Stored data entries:
(* ===== verification/Uri.v ===== *)
(** * Uri: the connection strings of the SDK

    [sdk/go/rockskv/uri.go], with what it uses of the standard library of Go 1.24:
    [url.Parse], [URL.Query], [time.ParseDuration], [strconv.Atoi] and
    [strings.TrimSpace].  The fraction of a duration is computed in floating point;
    it is the argument [frac]. *)

From S2P Require Import Prelude MetaStore Client.

(** ** strings *)

(** [strings.Cut] at a byte; [None]: not found. *)
Fixpoint cut (c : byte) (s : bytes) : bytes * option bytes :=
  match s with
  | [] => ([], None)
  | x :: r => if decide (x = c) then ([], Some r) else let '(a, b) := cut c r in (x :: a, b)
  end.

(** The parts before and after the last [c]. *)
Fixpoint cut_last (c : byte) (s : bytes) : option (bytes * bytes) :=
  match s with
  | [] => None
  | x :: r =>
      match cut_last c r with
      | Some (a, b) => Some (x :: a, b)
      | None => if decide (x = c) then Some ([], r) else None
      end
  end.

Fixpoint contains (s sub : bytes) : bool :=
  has_prefix s sub || match s with [] => false | _ :: r => contains r sub end.

Fixpoint split_on (c : byte) (s : bytes) : list bytes :=
  match s with
  | [] => [[]]
  | x :: r =>
      if decide (x = c) then [] :: split_on c r
      else match split_on c r with [] => [[x]] | p :: ps => (x :: p) :: ps end
  end.

(** The encodings of the white space of Unicode. *)
Definition white_space : list bytes :=
  map (λ c, [c]) [Byte.x09; Byte.x0a; Byte.x0b; Byte.x0c; Byte.x0d; Byte.x20] ++
  [[Byte.xc2; Byte.x85]; [Byte.xc2; Byte.xa0]; [Byte.xe1; Byte.x9a; Byte.x80]] ++
  map (λ c, [Byte.xe2; Byte.x80; c])
    [Byte.x80; Byte.x81; Byte.x82; Byte.x83; Byte.x84; Byte.x85; Byte.x86; Byte.x87; Byte.x88; Byte.x89; Byte.x8a;
     Byte.xa8; Byte.xa9; Byte.xaf] ++
  [[Byte.xe2; Byte.x81; Byte.x9f]; [Byte.xe3; Byte.x80; Byte.x80]].

(** Remove the sequences of [spaces] at the front; [fuel]: the length is enough. *)
Fixpoint trim_left (fuel : nat) (spaces : list bytes) (s : bytes) : bytes :=
  match fuel with
  | O => s
  | S fuel =>
      match List.find (has_prefix s) spaces with
      | Some w => trim_left fuel spaces (drop (length w) s)
      | None => s
      end
  end.

Definition TrimSpace (s : bytes) : bytes :=
  let s := trim_left (length s) white_space s in
  reverse (trim_left (length s) (map reverse white_space) (reverse s)).

(** ** net/url *)

Definition in_range (lo hi : byte) (c : byte) : bool := (byte_Z lo <=? byte_Z c) && (byte_Z c <=? byte_Z hi).
Definition is_digit : byte → bool := in_range Byte.x30 Byte.x39.
Definition is_alpha (c : byte) : bool := in_range Byte.x61 Byte.x7a c || in_range Byte.x41 Byte.x5a c.
Definition is_hex (c : byte) : bool := is_digit c || in_range Byte.x61 Byte.x66 c || in_range Byte.x41 Byte.x46 c.
Definition unhex (c : byte) : Z :=
  if is_digit c then byte_Z c - 48 else if in_range Byte.x61 Byte.x66 c then byte_Z c - 87 else byte_Z c - 55.
Definition one_of (set : string) (c : byte) : bool := bool_decide (c ∈ str_bytes set).

(** The components that are unescaped; the path, the fragment and the user
    information are treated alike. *)
Inductive component := CHost | CZone | CQuery | COther.

(** [shouldEscape] for a host or a zone. *)
Definition host_escape (c : byte) : bool :=
  negb (is_alpha c || is_digit c || one_of "-_.~" c || one_of "!$&'()*+,;=:[]<>" c || bool_decide (c = Byte.x22)).

(** A byte of [%xy]. *)
Definition hex_value (h1 h2 : byte) : Z := 16 * unhex h1 + unhex h2.
Definition hex_allowed (m : component) (h1 h2 : byte) : bool :=
  let is25 := bool_decide ([h1; h2] = str_bytes "25") in
  match m with
  | CHost => (8 <=? unhex h1) || is25
  | CZone => is25 || (hex_value h1 h2 =? 32) || negb (host_escape (Z_byte (hex_value h1 h2)))
  | _ => true
  end.

Definition byte_allowed (m : component) (c : byte) : bool :=
  match m with CHost | CZone => (128 <=? byte_Z c) || negb (host_escape c) | _ => true end.

Fixpoint unescape (m : component) (s : bytes) : option bytes :=
  match s with
  | [] => Some []
  | c :: r =>
      if decide (c = Byte.x25) then
        match r with
        | h1 :: h2 :: r =>
            if is_hex h1 && is_hex h2 && hex_allowed m h1 h2 then cons (Z_byte (hex_value h1 h2)) <$> unescape m r
            else None
        | _ => None
        end
      else if decide (c = Byte.x2b) then
        cons (match m with CQuery => Byte.x20 | _ => c end) <$> unescape m r
      else if byte_allowed m c then cons c <$> unescape m r
      else None
  end.
(* ===== verification/_CoqProject ===== *)
-Q . S2P
Prelude.v
PyStr.v
PyDict.v
Regex.v
Bits.v
Snowflake.v
Rbac.v
PermsResolver.v
Redis.v
LookupCache.v
SnapshotStore.v
RateLimit.v
Asgi.v
Etag.v
Locale.v
Projection.v
Nats.v
Pubsub.v
Messaging.v
EventFlow.v
Leadership.v
Handlers.v
Authorization.v
Contracts.v
GrpcErrors.v
Jwt.v
Health.v
Tenancy.v
Tls.v
Server.v
ClientMetrics.v
Fields.v
ClientCodegen.v
GeneratedClient.v
Channels.v
RemoteCalls.v
Needs.v
Probes.v
Observability.v
Prometheus.v
Services.v
ArchLinter.v
Codegen.v
BufWorkspace.v
AppFactory.v
WebStack.v
Exports.v
ErrorPages.v
OpenApi.v
Boot.v
Lemma rstrip_idemp p s : rstrip_by p (rstrip_by p s) = rstrip_by p s.
Proof.
  induction s as [|c s IH]; cbn; [done|].
  destruct (rstrip_by p s) as [|d t] eqn:E.
  - destruct (p c) eqn:Hc; cbn; by rewrite ?Hc.
  - cbn in *. by rewrite IH.
Qed.
Lemma lstrip_idemp p s : lstrip_by p (lstrip_by p s) = lstrip_by p s.
Proof. induction s as [|c s IH]; cbn; [done|]. destruct (p c) eqn:E; cbn; by rewrite ?E. Qed.
Lemma rstrip_cons_keep p c s : p c = false → rstrip_by p (String c s) = String c (rstrip_by p s).
Proof. intros Hc. cbn. rewrite Hc. by destruct (rstrip_by p s). Qed.
Lemma rstrip_lstrip_comm p s : rstrip_by p (lstrip_by p s) = lstrip_by p (rstrip_by p s).
Proof.
  induction s as [|c s IH]; [done|]. cbn [lstrip_by].
  destruct (p c) eqn:Hc.
  - rewrite IH. cbn [rstrip_by]. destruct (rstrip_by p s); rewrite ?Hc; [done|].
    cbn [lstrip_by]. by rewrite Hc.
  - rewrite rstrip_cons_keep by done. cbn [lstrip_by]. by rewrite Hc.
Qed.
Lemma strip_idemp p s : strip_by p (strip_by p s) = strip_by p s.
Proof.
  unfold strip_by. by rewrite rstrip_lstrip_comm, rstrip_idemp, lstrip_idemp.
Qed.
Lemma strip_sall_all p s : sall p s = true → strip_by p s = EmptyString.
Proof.
  intros H. unfold strip_by.
  assert (rstrip_by p s = EmptyString) as ->; [|done].
  induction s as [|c s IH]; cbn in *; [done|].
  rewrite andb_true_iff in H. destruct H as [-> H]. by rewrite IH.
Qed.

Lemma lstrip_sall_pres p q s : sall q s = true → sall q (lstrip_by p s) = true.
Proof.
  induction s as [|c s IH]; cbn; [done|]. intros H. destruct (p c); [|done].
  apply IH. by apply andb_true_iff in H as [_ ?].
Qed.
Lemma rstrip_sall_pres p q s : sall q s = true → sall q (rstrip_by p s) = true.
Proof.
  induction s as [|c s IH]; cbn; [done|]. rewrite andb_true_iff. intros [Hc Hs].
  specialize (IH Hs). destruct (rstrip_by p s).
  - destruct (p c); cbn; by rewrite ?Hc.
  - by rewrite <-andb_true_iff in IH || (cbn; rewrite Hc; exact IH).
Qed.
Lemma strip_sall_pres p q s : sall q s = true → sall q (strip_by p s) = true.
Proof. intros. by apply lstrip_sall_pres, rstrip_sall_pres. Qed.

Lemma smap_sall f p q s :
  (∀ c, p c = true → q (f c) = true) → sall p s = true → sall q (smap f s) = true.
Proof. intros Hf. induction s; cbn; rewrite ?andb_true_iff; naive_solver. Qed.

Lemma forall_ascii (P : ascii → bool) :
  forallb P (ascii_of_nat <$> seq 0 256) = true → ∀ c, P c = true.
Proof.
  intros H c. rewrite forallb_True' in H. apply H.
  rewrite <-(ascii_nat_embedding c). apply list_elem_of_fmap_2.
  apply elem_of_seq. pose proof (nat_ascii_bounded c). lia.
Qed.

(** A property of every character, decided by running over all of them. *)
Ltac all_chars c := apply (forall_ascii (λ c, _ c)); vm_compute; reflexivity.

Lemma lower_char_idemp c : lower_char (lower_char c) = lower_char c.
Proof.
  apply (bool_decide_eq_true_1 (lower_char (lower_char c) = lower_char c)).
  revert c. apply (forall_ascii (λ c, bool_decide (lower_char (lower_char c) = lower_char c))).
  by vm_compute.
Qed.
Lemma smap_idemp f s : (∀ c, f (f c) = f c) → smap f (smap f s) = smap f s.
Proof. intros Hf. induction s as [|c s IH]; cbn; [done|by rewrite Hf, IH]. Qed.
Lemma lower_idemp s : lower (lower s) = lower s.
Proof. apply smap_idemp, lower_char_idemp. Qed.
Lemma lower_char_space c : is_space (lower_char c) = is_space c.
Proof.
  apply eqb_true_iff. revert c.
  apply (forall_ascii (λ c, eqb (is_space (lower_char c)) (is_space c))). by vm_compute.
Qed.
Lemma lstrip_smap f p s : (∀ c, p (f c) = p c) → lstrip_by p (smap f s) = smap f (lstrip_by p s).
Proof. intros Hf. induction s as [|c s IH]; cbn; [done|]. rewrite Hf. by destruct (p c). Qed.
Lemma rstrip_smap f p s : (∀ c, p (f c) = p c) → rstrip_by p (smap f s) = smap f (rstrip_by p s).
Proof.
  intros Hf. induction s as [|c s IH]; cbn; [done|]. rewrite IH, Hf.
  destruct (rstrip_by p s); cbn; by destruct (p c).
Qed.
Lemma strip_lower s : strip (lower s) = lower (strip s).
Proof.
  unfold strip, strip_by, lower. rewrite rstrip_smap, lstrip_smap; auto using lower_char_space.
Qed.

Lemma split_nonempty c s : split c s ≠ [].
Proof. destruct s as [|d s]; cbn; [done|]. case_decide; [done|]. by destruct (split c s). Qed.
Lemma split_sall c s : sall (λ d, negb (bool_decide (d = c))) s = true → split c s = [s].
Proof.
  induction s as [|d s IH]; cbn; [done|]. rewrite andb_true_iff, negb_true_iff.
  intros [Hd Hs]. apply bool_decide_eq_false in Hd. rewrite decide_False by done.
  by rewrite IH.
Qed.
Lemma split_append c s t :
  sall (λ d, negb (bool_decide (d = c))) s = true →
  split c (s +:+ String c t) = s :: split c t.
Proof.
  induction s as [|d s IH]; cbn; [by rewrite decide_True|].
  rewrite andb_true_iff, negb_true_iff. intros [Hd Hs].
  apply bool_decide_eq_false in Hd. rewrite decide_False by done. by rewrite IH.
Qed.
Lemma split_app c s t : split c (s +:+ String c t) = split c s ++ split c t.
Proof.
  induction s as [|d s IH]; cbn; [by rewrite decide_True|]. rewrite IH.
  case_decide; [done|]. by destruct (split c s) eqn:E; [destruct (split_nonempty c s)|].
Qed.
Lemma join_cons sep w w' ws :
  join sep (w :: w' :: ws) = w +:+ sep +:+ join sep (w' :: ws).
Proof. done. Qed.
Lemma join_split c s : join (String c EmptyString) (split c s) = s.
Proof.
  induction s as [|d s IH]; cbn; [done|]. case_decide as Hd.
  - destruct (split c s) as [|w ws] eqn:E; [by destruct (split_nonempty c s)|].
    by rewrite join_cons, IH, Hd.
  - destruct (split c s) as [|w ws] eqn:E; [by destruct (split_nonempty c s)|].
    rewrite <-IH. by destruct ws.
Qed.
Lemma split_inj c s t : split c s = split c t → s = t.
Proof. intros H. by rewrite <-(join_split c s), H, join_split. Qed.
(** Splitting what [c.join] built gives the words back. *)
Lemma split_join c ws :
  ws ≠ [] → (∀ w, w ∈ ws → sall (λ d, negb (bool_decide (d = c))) w = true) →
  split c (join (String c EmptyString) ws) = ws.
Proof.
  induction ws as [|w ws IH]; [done|]. intros _ Hall.
  destruct ws as [|w' ws].
  - cbn. apply split_sall. apply Hall. set_solver.
  - rewrite join_cons. change (String c EmptyString +:+ join (String c EmptyString) (w' :: ws))
      with (String c (join (String c EmptyString) (w' :: ws))).
    rewrite split_append by (apply Hall; set_solver). f_equal. apply IH; [done|].
    intros v Hv. apply Hall. set_solver.
Qed.
(** Every part of a split is free of the separator. *)
Lemma split_parts c s w : w ∈ split c s → sall (λ d, negb (bool_decide (d = c))) w = true.
Proof.
  revert w. induction s as [|d s IH]; cbn; intros w.
  - rewrite elem_of_list_singleton || rewrite list_elem_of_singleton. by intros ->.
  - case_decide as Hd.
    + rewrite elem_of_cons. intros [->|Hw]; [done|auto].
    + destruct (split c s) as [|w' ws] eqn:E; [by apply split_nonempty in E|].
      rewrite elem_of_cons. intros [->|Hw].
      * cbn. rewrite bool_decide_eq_false_2 by done. apply IH. set_solver.
      * apply IH. set_solver.
Qed.

(** [int(str(z)) == z] *)
Lemma pretty_N_char_digit d : (d < 10)%N → digit_value (pretty_N_char d) = Some (Z.of_N d).
Proof.
  intros Hd. unfold digit_value, is_digit, in_range, code.
  assert (d = 0 ∨ d = 1 ∨ d = 2 ∨ d = 3 ∨ d = 4 ∨ d = 5 ∨ d = 6 ∨ d = 7 ∨ d = 8 ∨ d = 9)%N
    as H by lia.
  by repeat (destruct H as [->|H]); [..|subst].
Qed.
Lemma int_digits_cons acc b c s d :
  digit_value c = Some d → int_digits acc b (String c s) = int_digits (10 * acc + d) true s.
Proof. intros Hd. cbn [int_digits]. by rewrite Hd. Qed.
Lemma int_digits_pretty x b s :
  (0 < x)%N → int_digits 0 b (pretty_N_go x s) = int_digits (Z.of_N x) true s.
Proof.
  revert s. induction (N.lt_wf_0 x) as [x _ IH]. intros s Hx.
  rewrite pretty_N_go_step by done.
  assert (x mod 10 < 10)%N by (apply N.mod_lt; lia).
  pose proof (pretty_N_char_digit (x mod 10) H) as Hd.
  destruct (N.eq_0_gt_0_cases (x `div` 10)) as [Hz|Hp].
  - rewrite Hz, pretty_N_go_0. rewrite (int_digits_cons _ _ _ _ _ Hd). f_equal.
    pose proof (N.div_mod x 10). lia.
  - rewrite IH; [|apply N.div_lt; lia|done]. rewrite (int_digits_cons _ _ _ _ _ Hd). f_equal.
    pose proof (N.div_mod x 10). lia.
Qed.
Lemma sign_dispatch_digit c s :
  is_digit c = true → sign_dispatch (String c s) = int_digits 0 false (String c s).
Proof. destruct c as [[] [] [] [] [] [] [] []]; cbn; done. Qed.
Lemma sall_pretty_N_go x s : sall is_digit s = true → sall is_digit (pretty_N_go x s) = true.
Proof.
  revert s. induction (N.lt_wf_0 x) as [x _ IH]. intros s Hs.
  destruct (N.eq_0_gt_0_cases x) as [->|Hx]; [by rewrite pretty_N_go_0|].
  rewrite pretty_N_go_step by done. apply IH; [apply N.div_lt; lia|].
  cbn. rewrite Hs, andb_true_r.
  assert (x mod 10 < 10)%N by (apply N.mod_lt; lia).
  pose proof (pretty_N_char_digit (x mod 10) H) as Hd. unfold digit_value in Hd.
  by destruct (is_digit _).
Qed.
Lemma pretty_N_go_nonempty x s : (0 < x)%N → pretty_N_go x s ≠ EmptyString.
Proof.
  revert s. induction (N.lt_wf_0 x) as [x _ IH]. intros s Hx.
  rewrite pretty_N_go_step by done.
  destruct (N.eq_0_gt_0_cases (x `div` 10)) as [Hz|Hp].
  - by rewrite Hz, pretty_N_go_0.
  - apply IH; [apply N.div_lt; lia|done].
Qed.
Lemma digit_not_space c : is_digit c = true → negb (is_space c) = true.
Proof. destruct c as [[] [] [] [] [] [] [] []]; cbn; done. Qed.

Lemma py_int_pretty_pos p : py_int (pretty (Npos p)) = Some (Zpos p).
Proof.
  assert (pretty (Npos p) = pretty_N_go (Npos p) EmptyString) as Hp by done. rewrite Hp.
  pose proof (sall_pretty_N_go (Npos p) EmptyString eq_refl) as Hd.
  pose proof (pretty_N_go_nonempty (Npos p) EmptyString eq_refl) as Hne.
  change (sign_dispatch (strip (pretty_N_go (Npos p) EmptyString)) = Some (Zpos p)).
  unfold strip. rewrite strip_sall by (eapply sall_mono; [apply digit_not_space|done]).
  pose proof (int_digits_pretty (Npos p) false EmptyString eq_refl) as Hi.
  destruct (pretty_N_go (Npos p) EmptyString) as [|c s]; [done|].
  cbn [sall] in Hd. apply andb_true_iff in Hd as [Hc _].
  by rewrite sign_dispatch_digit, Hi.
Qed.
Lemma py_int_str_int z : py_int (str_int z) = Some z.
Proof.
  destruct z as [|p|p]; [done|apply py_int_pretty_pos|].
  change (str_int (Zneg p)) with ("-" +:+ pretty_N_go (Npos p) EmptyString).
  change (sign_dispatch (strip ("-" +:+ pretty_N_go (Npos p) EmptyString)) = Some (Zneg p)).
  pose proof (sall_pretty_N_go (Npos p) EmptyString eq_refl) as Hd.
  unfold strip. rewrite strip_sall.
  2: { rewrite sall_append. cbn. eapply sall_mono; [apply digit_not_space|done]. }
  change (Z.opp <$> int_digits 0 false (pretty_N_go (Npos p) EmptyString) = Some (Zneg p)).
  by rewrite int_digits_pretty.
Qed.

#[global] Arguments strip : simpl never.
#[global] Arguments bstrip : simpl never.
#[global] Arguments strip_chars : simpl never.
#[global] Arguments lower : simpl never.
#[global] Arguments blower : simpl never.
#[global] Arguments upper : simpl never.
#[global] Arguments startswith : simpl never.
(* ===== verification/Bits.v ===== *)
(** * Bit operations on Python integers

    Python integers are unbounded; [<<], [|] and [&] are [Z.shiftl], [Z.lor]
    and [Z.land]. *)

From S2P Require Import Prelude.

(** [bool(bits & (1 << i))] *)
Definition bit_set (bits i : Z) : bool := negb (Z.land bits (Z.shiftl 1 i) =? 0).

Lemma testbit_shiftl1 i j : 0 <= i → Z.testbit (Z.shiftl 1 i) j = bool_decide (i = j).
Proof.
  intros Hi. rewrite Z.shiftl_1_l, Z.pow2_bits_eqb by done.
  by destruct (Z.eqb_spec i j); [rewrite bool_decide_eq_true_2|rewrite bool_decide_eq_false_2].
Qed.

Lemma bit_set_testbit bits i : 0 <= i → bit_set bits i = Z.testbit bits i.
Proof.
  intros Hi. unfold bit_set. destruct (Z.testbit bits i) eqn:Hb.
  - apply negb_true_iff, Z.eqb_neq. intros H0.
    assert (Z.testbit (Z.land bits (Z.shiftl 1 i)) i = false) as H
      by (rewrite H0; apply Z.bits_0).
    rewrite Z.land_spec, Hb, testbit_shiftl1, bool_decide_eq_true_2 in H; done.
  - apply negb_false_iff, Z.eqb_eq. apply Z.bits_inj'. intros j Hj.
    rewrite Z.land_spec, testbit_shiftl1, Z.bits_0 by done.
    case_bool_decide; subst; [by rewrite Hb|apply andb_false_r].
Qed.

Lemma testbit_small n b i : 0 <= b < 2 ^ n → 0 <= n <= i → Z.testbit b i = false.
Proof.
  intros Hb Hi. rewrite <-(Z.mod_small b (2 ^ n)) by done.
  apply Z.mod_pow2_bits_high. lia.
Qed.

Lemma land_shiftl_small a b n : 0 <= n → 0 <= b < 2 ^ n → Z.land (Z.shiftl a n) b = 0.
Proof.
  intros Hn Hb. apply Z.bits_inj'. intros i Hi.
  rewrite Z.land_spec, Z.bits_0. destruct (decide (i < n)).
  - by rewrite Z.shiftl_spec_low.
  - by rewrite (testbit_small n b i), andb_false_r by lia.
Qed.

(** Packing a field below a shifted value is addition. *)
Lemma lor_shiftl_add a b n :
  0 <= n → 0 <= b < 2 ^ n → Z.lor (Z.shiftl a n) b = a * 2 ^ n + b.
Proof.
  intros Hn Hb. pose proof (land_shiftl_small a b n Hn Hb) as H0.
  rewrite <-Z.lxor_lor, <-Z.add_nocarry_lxor by done.
  by rewrite Z.shiftl_mul_pow2.
Qed.

Lemma unpack_high a b n : 0 <= n → 0 <= b < 2 ^ n → Z.shiftr (a * 2 ^ n + b) n = a.
Proof.
  intros Hn Hb. rewrite Z.shiftr_div_pow2 by done.
  rewrite Z.div_add_l, Z.div_small by lia. lia.
Qed.
Lemma unpack_low a b n : 0 <= n → 0 <= b < 2 ^ n → Z.land (a * 2 ^ n + b) (Z.ones n) = b.
Proof.
  intros Hn Hb. rewrite Z.land_ones by done.
  rewrite Z.add_comm, Z.mod_add, Z.mod_small; lia.
Qed.

Lemma land_mask_range a n : 0 <= n → 0 <= Z.land a (Z.shiftl 1 n - 1) < 2 ^ n.
Proof.
  intros Hn. rewrite Z.shiftl_1_l.
  replace (2 ^ n - 1) with (Z.ones n) by (rewrite Z.ones_equiv; lia).
  rewrite Z.land_ones by done. apply Z.mod_pos_bound. lia.
Qed.

#[export] Hint Rewrite bit_set_testbit using lia : bprop.
(* ===== verification/PermsResolver.v ===== *)
(** * security/platform_perms_resolver.py: live permission bits

    One [Resolver] is the object's fields; [tasks] are the fetches whose owner
    (the [_fetch_and_cache] call that created the task) has not resumed yet.
    The event loop runs a coroutine without interruption between two [await]s
    that suspend it, so the atomic steps are: [get] up to its first suspension
    ([get_start]: the lock's body never suspends, so taking it never does),
    the end of a fetch task ([fetch_complete]), the owner's continuation
    ([owner_resume]), and the synchronous invalidations.  Any interleaving of
    these is possible ([step]). *)

From S2P Require Import Prelude PyStr PyDict Bits.

Module PermsResolver.

Abbreviation SubjectKey := (Z * option Z)%type.

Record CacheEntry := {
  bits : Z; version : Z; roles : list string; max_role_weight : Z; fetched_at : Q }.
(** What the stub answers; an attribute it lacks, or a null, is the default. *)
Record PermsResponse := {
  r_bits : option Z; r_version : option Z; r_roles : option (list string);
  r_max_role_weight : option Z }.
Record PlatformPerms := {
  p_user_id : Z; p_bits : Z; p_version : Z; p_roles : list string; p_max_role_weight : Z }.
Record ResolverMetrics := {
  cache_hits : Z; cache_misses : Z; invalidations_received : Z; grpc_errors : Z }.

(** Why a [get] fails: the stub raised, the awaiting coroutine was cancelled,
    or [min()] of an empty cache (a resolver built with [max_entries <= 0]). *)
Inductive FetchError := stub_error | cancelled | min_of_empty.

Record Task := {
  t_key : SubjectKey;   (** [key] of the owner *)
  t_epoch : Z;          (** [epoch], its local variable *)
  t_result : option (result FetchError CacheEntry) }.

Record Resolver := {
  ttl : Q; max_entries : Z; user_subject_prefix : string; role_subject_prefix : string;
  cache : list (SubjectKey * CacheEntry);
  inflight : list (SubjectKey * nat);
  epochs : list (Z * Z);
  running : list (Z * Z);
  metrics : ResolverMetrics;
  tasks : gmap nat Task;
  next_task : nat }.

Definition new_metrics : ResolverMetrics :=
  {| cache_hits := 0; cache_misses := 0; invalidations_received := 0; grpc_errors := 0 |}.
Definition init (ttl_seconds : Q) (max_entries : Z)
    (invalidation_subject_prefix role_invalidation_subject_prefix : string) : Resolver :=
  {| ttl := ttl_seconds; max_entries := max_entries;
     user_subject_prefix := rstrip_chars "." invalidation_subject_prefix;
     role_subject_prefix := rstrip_chars "." role_invalidation_subject_prefix;
     cache := []; inflight := []; epochs := []; running := [];
     metrics := new_metrics; tasks := ∅; next_task := 0 |}.
Definition user_subject_pattern (r : Resolver) : string := user_subject_prefix r +:+ ".>".
Definition role_subject_pattern (r : Resolver) : string := role_subject_prefix r +:+ ".>".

__TASK TO COMPLETE__
Reproduce the entries above exactly, but only the lines between the line holding "induction s as [|d s IH]; cbn; [done|]. case_decide" and the line holding "rewrite split_append by", inclusive.

__TASK RESPONSE__
  induction s as [|d s IH]; cbn; [done|]. case_decide as Hd.
  - destruct (split c s) as [|w ws] eqn:E; [by destruct (split_nonempty c s)|].
    by rewrite join_cons, IH, Hd.
  - destruct (split c s) as [|w ws] eqn:E; [by destruct (split_nonempty c s)|].
    rewrite <-IH. by destruct ws.
Qed.
Lemma split_inj c s t : split c s = split c t → s = t.
Proof. intros H. by rewrite <-(join_split c s), H, join_split. Qed.
(** Splitting what [c.join] built gives the words back. *)
Lemma split_join c ws :
  ws ≠ [] → (∀ w, w ∈ ws → sall (λ d, negb (bool_decide (d = c))) w = true) →
  split c (join (String c EmptyString) ws) = ws.
Proof.
  induction ws as [|w ws IH]; [done|]. intros _ Hall.
  destruct ws as [|w' ws].
  - cbn. apply split_sall. apply Hall. set_solver.
  - rewrite join_cons. change (String c EmptyString +:+ join (String c EmptyString) (w' :: ws))
      with (String c (join (String c EmptyString) (w' :: ws))).
    rewrite split_append by (apply Hall; set_solver). f_equal. apply IH; [done|].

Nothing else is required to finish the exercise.